DVA-C02 Security Guide

Study DVA-C02 Security: key concepts, common traps, and exam decision cues.

Security on DVA-C02 stays in the developer lane. AWS is not asking you to run enterprise-wide identity governance. It is asking whether your application authenticates correctly, authorizes narrowly, encrypts data properly, and avoids leaking secrets or tenant data through bad code decisions.

Current weight in the exam guide

AWS currently weights Security at 26% of scored content.

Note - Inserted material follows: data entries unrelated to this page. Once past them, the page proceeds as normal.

(** * Symbol tables and traversal rules of the morloc front end

    A shallow embedding of [frontend/table.c] and of the recursion rules
    and the couplet splitter of [frontend/ws_access.c].

    The C code works on heap-allocated, singly linked structures that it
    mutates in place ([table_add], [table_join]) and it reports problems on
    [stderr], sometimes followed by [exit].  The embedding therefore keeps an
    explicit store of cells addressed by location, a log of the lines written
    to [stderr], and an outcome type that tells a normal return from a call
    of [exit] and from undefined behaviour (a dereference of [NULL], of a
    dangling pointer or of a pointer to a cell of another kind).  Loops over
    [next] links and recursive calls are bounded by a fuel argument, because
    nothing in the C types rules out a cyclic chain. *)

From stdpp Require Import base list option strings.
From Stdlib Require Import Lia.

Open Scope string_scope.
Open Scope list_scope.

#[local] Set Warnings "-register-all".

(** ** Type tags, identifiers, cells *)

(** The class tags the two files name.  [TType] and the [cls] field of a
    [W] are compared against the same constants ([T_PATH], [C_NEST], ...),
    so one enumeration serves both.  [X_OTHER] stands for every constant of
    the enumeration that these files do not name. *)
Inductive TType : Type :=
| T_PATH | T_TYPE
| C_COMPOSON | C_NEST | C_DEREF | C_MANIFOLD | C_POSITIONAL | C_GRPREF
| K_LIST | K_PATH | K_LABEL | K_NAME
| P_WS
| X_OTHER (code : nat).

#[global] Instance TType_eq_dec : EqDecision TType.
Proof. solve_decision. Defined.

(** An identifier.  [table.c] reads only the [name] field (which may be
    [NULL]); whatever else an [Id] carries is kept in [label], so that the
    comparison [id_cmp], a parameter below, may depend on it. *)
Record Id : Type := mkId { name : option string; label : option string }.

(** The payload of a manifold is opaque to this layer. *)
Inductive Manifold : Type :=
| manifold_empty
| manifold_data (descr : string).

Abbreviation loc := nat (only parsing).
(** A C pointer: [None] is [NULL]. *)
Abbreviation ptr := (option nat) (only parsing).

(** [struct Entry]: the [value] union has only pointer members, so it is one
    pointer whose target is read according to the member the code names. *)
Record Entry : Type := mkEntry {
  e_id : ptr;
  e_type : TType;
  e_value : ptr;
  e_next : ptr
}.

(** [struct Table]. *)
Record Table : Type := mkTable { t_head : ptr; t_tail : ptr }.

Inductive cell : Type :=
| CEntry (e : Entry)
| CTable (t : Table)
| CId (i : Id)
| CString (s : string)
| CManifold (m : Manifold).

Abbreviation heap := (list cell) (only parsing).

Record state : Type := mkState { mem : heap; err : list string }.

Definition set_next (e : Entry) (nx : ptr) : Entry :=
  mkEntry (e_id e) (e_type e) (e_value e) nx.

Definition set_value (e : Entry) (v : ptr) : Entry :=
  mkEntry (e_id e) (e_type e) v (e_next e).

Definition set_tail (t : Table) (tl : ptr) : Table := mkTable (t_head t) tl.

(** ** Outcomes and the monad of C computations *)

Inductive outcome (A : Type) : Type :=
| Return (a : A) (s : state)   (* the call returns *)
| Exit (s : state)             (* exit(EXIT_FAILURE) was called *)
| Fault                        (* undefined behaviour: an invalid dereference *)
| Timeout.                     (* the fuel ran out *)
Arguments Return {A} a s.
Arguments Exit {A} s.
Arguments Fault {A}.
Arguments Timeout {A}.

What this domain is really testing

Most misses here happen because candidates collapse different security layers into one vague idea of “secure enough.” This domain is really asking whether you can separate:

  • user identity from workload identity
  • authentication from authorization
  • secrets storage from data encryption
  • tenant isolation from generic least privilege

Work this domain in order

Lesson Focus
2.1 Federated Access, IAM Roles & App Authorization Learn how applications authenticate users, assume roles, sign AWS calls, and enforce fine-grained authorization.
2.2 Encryption at Rest, In Transit & Key Management Learn how KMS, certificates, rotation, and cross-account encryption decisions change application behavior.
2.3 Secrets, Sensitive Data, Masking & Multi-Tenant Access Learn how to store secrets safely, sanitize or mask data, and separate tenant access paths correctly.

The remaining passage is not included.